Lo mejor fue que todos empezaron a contar historias parecidas; a más de uno les habían recolocado por sorpresa hijos de conocidos, sin capacidad de reacción, y en general todos conocíamos a alguno que se las arregla para no pagar la ronda cuando se sale por ahí (por eso lo mejor es poner siempre bote). A otro, un vecino con el que tenía el trato justo le había dejado una jaula con dos periquitos durante los diez días que se habían ido de vacaciones, y tuvo que comprar hasta el alpiste.

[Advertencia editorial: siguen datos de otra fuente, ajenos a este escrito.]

Lemma first_nearest_singleton (cur c : Node) : first_nearest distance cur [c] 0 c.
Proof.
  repeat split.
  - intros c' [<-|[]]. apply N.le_refl.
  - intros j c' Hj. inversion Hj.
Qed.

(** One iteration on a non-empty list moves the first nearest city
    from [cities] to the end of the tour. *)
Lemma loop_body_returns (st : locals) :
  cities st <> [] ->
  exists c l1 l2,
    cities st = l1 ++ c :: l2
    /\ first_nearest distance (current st) (cities st) (length l1) c
    /\ loop_body distance st
       = Returned
           (mkLocals (l1 ++ l2) c
              (mkTour (path (tour st) ++ [c])
                 (weights (tour st) ++ [distance (current st) c])
                 (SizeT.add (total_distance (tour st))
                    (distance (current st) c)))).
Proof.
  intros Hne. unfold loop_body, find_nearest.
  destruct (cities st) as [|c0 rest] eqn:Hcs; [congruence|].
  cbn [deref nth_error bind tl].
  destruct (scan_first_nearest (current st) rest [c0] 0 c0
              (first_nearest_singleton (current st) c0)) as (c & E & Hfn).
  cbn [length app] in E, Hfn. rewrite E.
  set (i := snd (scan distance (current st) rest 1 (distance (current st) c0) 0)) in *.
  destruct (nth_error_split _ _ (proj1 Hfn)) as (l1 & l2 & Hsplit & Hlen).
  exists c, l1, l2. rewrite Hlen. split; [assumption|]. split; [assumption|].
  rewrite Hsplit, <- Hlen, deref_at. cbn [bind]. rewrite erase_at. reflexivity.
Qed.

Lemma loop_body_invariant (all : list Node) (start : Node) (st st' : locals) :
  tour_invariant distance all start st ->
  loop_body distance st = Returned st' ->
  tour_invariant distance all start st' /\ length (cities st) = S (length (cities st')).
Proof.
  intros [Hperm (rest & Hpath & Hcur) Hw Ht] Hbody.
  destruct (list_eq_dec_nil (cities st)) as [Hnil|Hne].
  { unfold loop_body, find_nearest in Hbody. rewrite Hnil in Hbody. discriminate. }
  destruct (loop_body_returns st Hne) as (c & l1 & l2 & Hcs & _ & E).
  rewrite E in Hbody. injection Hbody as <-. cbn [cities current tour path weights total_distance].
  split; [constructor; cbn [cities current tour path weights total_distance]|].
  - rewrite Hcs in Hperm. rewrite <- Hperm, <- app_assoc.
    apply Permutation_app_head. cbn [app]. apply Permutation_middle.
  - exists (rest ++ [c]). rewrite Hpath, last_last. split; reflexivity.
  - rewrite Hw, Hpath, Hcur. symmetry. apply weights_of_snoc.
  - rewrite SizeT_sum_snoc, Ht. reflexivity.
  - rewrite Hcs, !length_app. cbn [length]. lia.
Qed.

(** The loop ends, within as many iterations as there are cities, on an
    empty list. *)
Lemma while_loop_returns (all : list Node) (start : Node) (fuel : nat) (st : locals) :
  tour_invariant distance all start st ->
  (length (cities st) <= fuel)%nat ->
  exists st',
    while_loop distance fuel st = Returned st'
    /\ tour_invariant distance all start st' /\ cities st' = [].
Proof.
  revert st. induction fuel as [|fuel IH]; intros st Hinv Hfuel.
  - destruct (cities st) eqn:Hcs; [|cbn in Hfuel; lia].
    exists st. cbn. rewrite Hcs. auto.
  - cbn [while_loop]. destruct (cities st) as [|c0 rest] eqn:Hcs.
    + exists st. auto.
    + assert (Hne : cities st <> []) by congruence.
      destruct (loop_body_returns st Hne) as (c & l1 & l2 & _ & _ & E).
      rewrite E. cbn [bind].
      destruct (loop_body_invariant all start st _ Hinv E) as [Hinv' Hlen].
      apply IH; [assumption|]. rewrite Hcs in Hlen. cbn [length] in *. lia.
Qed.

(** The body, once the start city [c] is found between [l1] and [l2]. *)
Lemma nearestNeighbor_body_found (cs l1 l2 : list Node) (c : Node) (start_id : N) :
  cs = l1 ++ c :: l2 ->
  length l1 = find_start cs start_id ->
  nearestNeighbor_body distance cs start_id
  = (st <- while_loop distance (length (l1 ++ l2))
             (mkLocals (l1 ++ l2) c (mkTour [c] [0] 0)) ;;
     t' <- close_tour distance st ;;
     Returned (t', cities st)).
Proof.
  intros Hsplit Hlen. unfold nearestNeighbor_body. cbv zeta.
  rewrite <- Hlen. rewrite Hsplit. rewrite deref_at. cbn [bind].
  rewrite erase_at. reflexivity.
Qed.

Lemma tour_invariant_init (cs l1 l2 : list Node) (c : Node) :
  cs = l1 ++ c :: l2 ->
  tour_invariant distance cs c (mkLocals (l1 ++ l2) c (mkTour [c] [0] 0)).
Proof.
  intros Hsplit. constructor; cbn.
  - rewrite Hsplit. apply Permutation_middle.
  - exists []. split; reflexivity.
  - reflexivity.
  - reflexivity.
Qed.

(** With the start city present, the body returns: the tour goes through
    a rearrangement of the cities that begins with the first city whose
    id is [start_id] and closes on it, its weights and total are those
    that belong to its path, and the parameter object is left empty. *)
Lemma nearestNeighbor_body_returns (cs : list Node) (start_id : N) :
  In start_id (map id cs) ->
  exists start rest,
    id start = start_id
    /\ Permutation (start :: rest) cs
    /\ nearestNeighbor_body distance cs start_id
       = Returned (closed_tour distance (start :: rest), []).
Proof.
  intros Hin.
  destruct (find_start_present cs start_id Hin) as (c & Hnth & Hid).
  destruct (nth_error_split _ _ Hnth) as (l1 & l2 & Hsplit & Hlen).
  destruct (while_loop_returns cs c (length (l1 ++ l2)) _
              (tour_invariant_init cs l1 l2 c Hsplit) (le_n _))
    as (st & E & [Hperm (rest & Hpath & Hcur) Hw Ht] & Hnil).
  exists c, rest. split; [assumption|]. split.
  - rewrite Hpath, Hnil, app_nil_r in Hperm. assumption.
  - rewrite (nearestNeighbor_body_found cs l1 l2 c start_id Hsplit Hlen).
    rewrite E. cbn [bind]. unfold close_tour, front. rewrite Hpath.
    cbn [deref nth_error bind].
    rewrite Hnil. unfold closed_tour. cbn [firstn]. cbv zeta.
    rewrite weights_of_snoc, SizeT_sum_snoc, Ht, Hw, Hcur, Hpath.
    reflexivity.
Qed.

(** Without it, the end iterator is dereferenced. *)
Lemma nearestNeighbor_body_undefined (cs : list Node) (start_id : N) :
  ~ In start_id (map id cs) ->
  nearestNeighbor_body distance cs start_id = Undefined.
Proof.
  intros Hout. unfold nearestNeighbor_body. cbv zeta.
  rewrite (find_start_absent cs start_id Hout). unfold deref.
  rewrite (proj2 (nth_error_None cs (length cs)) (le_n _)). reflexivity.
Qed.

Lemma nearestNeighbor_Returned_inv (cs : list Node) (start_id : N) (t : Tour) :
  nearestNeighbor distance cs start_id = Returned t ->
  exists start rest,
    id start = start_id
    /\ Permutation (start :: rest) cs
    /\ t = closed_tour distance (start :: rest).
Proof.
  intros Hret. unfold nearestNeighbor in Hret.
  destruct (in_dec N.eq_dec start_id (map id cs)) as [Hin|Hout].
  - destruct (nearestNeighbor_body_returns cs start_id Hin)
      as (start & rest & Hid & Hperm & E).
    rewrite E in Hret. cbn in Hret. injection Hret as <-.
    exists start, rest. auto.
  - rewrite (nearestNeighbor_body_undefined cs start_id Hout) in Hret.
    discriminate.
Qed.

No lo hacen de forma consciente, no lo hacen adrede, no se dan cuenta de la cara que le echan al asunto. Una cosa es hacer un favor, que está basado en la confianza, y otra cosa es el que por sistema abusa, porque no tiene muy claro el límite entre una relación sana de vecindad, de compañerismo o de amistad, y el aprovecharse de los demás.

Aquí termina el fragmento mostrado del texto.